● TASK INPUT:
(** A [plot] that returns has written the page it generated, once. *)
Lemma plot_returns_written env flow filename w w' :
  plot env flow filename w = (Ok tt, w') →
  ∃ html w1, plot_render env flow w = (Ok html, w1) ∧
             written (w_trace w') =
               written (w_trace w) ++ [(artifact_path w filename, html)].
Proof.
  intros Hrun. pose proof (plot_outcomes _ _ _ _ _ _ Hrun) as Hcases.
  cbv zeta in Hcases.
  destruct Hcases as [(e0 & He & _) | [(html & w1 & n & _ & _ & He & _) |
    (html & w1 & w3 & Hr & _ & _ & _ & _ & _ & _ & Htr3 & Htail)]]; [done | done |].
  exists html, w1. split; [done|].
  destruct Htail as [(e1 & He & _) | (_ & Hc)]; [done|].
  rewrite (cleanup_written _ _ _ Hc). simpl.
  rewrite Htr3, !written_app. simpl. by rewrite app_nil_r.
Qed.

(** C3, amended. A failing [plot] leaves the output location as it was,
    unless the failure is that of writing into the file it has opened: the
    file is opened only once layout and page generation have succeeded, and
    when the device then refuses the text the file keeps the part that was
    taken.  The failure reaches the caller in both cases.  A failure that
    comes later still (the notice cannot be printed, the cleanup step
    raises) finds the page written in full. *)
Theorem plot_failure_output_location (env : Env) (flow : FlowGraph)
    (filename : string) (w w' : World) (e : PyExn) :
  plot env flow filename w = (Raise e, w') →
  leaves_alone env (artifact_path w filename) →
  (w_fs w' !! artifact_path w filename = w_fs w !! artifact_path w filename ∧
   w_trace w' = w_trace w) ∨
  (∃ html w1 n,
     plot_render env flow w = (Ok html, w1) ∧
     exn_class e = OSError ∧ w_quota w = Some n ∧ n < String.length html ∧
     w_fs w' !! artifact_path w filename = Some (File (String.substring 0 n html))) ∨
  (∃ html w1,
     plot_render env flow w = (Ok html, w1) ∧
     (w_getcwd_fault w = Some e ∨ ∃ text, w_print_fault w text = Some e) ∧
     written (w_trace w') = written (w_trace w) ++ [(artifact_path w filename, html)] ∧
     (w_fs w' !! artifact_path w filename = Some (File html) ∨
      within (lib_dir w) (artifact_path w filename))).
Proof.
  intros Hrun Halone. pose proof (plot_outcomes _ _ _ _ _ _ Hrun) as Hcases.
  cbv zeta in Hcases.
  destruct Hcases as [(e0 & He & Htr & Hfs) |
    [(html & w1 & n & Hr & Hfs1 & He & Hq & Hlt & Hfs & Htr) |
     (html & w1 & w3 & Hr & Hfs1 & Hfs3 & Hcwd & Hrm & Hgc & Hpr & Htr3 & Htail)]].
  - left. split; [by apply Hfs | done].
  - right. left. exists html, w1, n. inversion He; subst e.
    repeat (split; [done|]). by rewrite Hfs, lookup_insert_eq.
  - right. right. exists html, w1. split; [done|].
    assert (Hw3 : written (w_trace w3) =
                  written (w_trace w) ++ [(artifact_path w filename, html)]).
    { rewrite Htr3, written_app. done. }
    assert (Hin3 : w_fs w3 !! artifact_path w filename = Some (File html))
      by (by rewrite Hfs3, lookup_insert_eq).
    destruct Htail as [(e1 & He & Hf & ->) | (Hf & Hc)].
    + inversion He; subst e1. split; [right; eauto|]. split; [done | by left].
    + rewrite (cleanup_written _ _ _ Hc). simpl. rewrite written_app, Hw3. simpl.
      rewrite app_nil_r.
      apply cleanup_raises in Hc
        as [[Hg ->] | (e0 & gone & _ & _ & _ & Hp & ->)]; simpl in *.
      * split; [left; congruence|]. split; [done | by left].
      * split; [right; exists ("Error cleaning up " +:+ path_join (w_cwd w3) "lib"
                               +:+ ": " +:+ exn_msg e0); congruence|].
        split; [done|].
        destruct (decide (within (lib_dir w) (artifact_path w filename)))
          as [Hin | Hout]; [by right|]. left.
        rewrite remove_some_lookup_outside; [done|].
        by rewrite (lib_dir_same_cwd w) by done.
Qed.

● EXERCISE DESCRIPTION:
Scan the entries above. Copy each line that has the string "text".

● RESULT:
    when the device then refuses the text the file keeps the part that was
     (w_getcwd_fault w = Some e ∨ ∃ text, w_print_fault w text = Some e) ∧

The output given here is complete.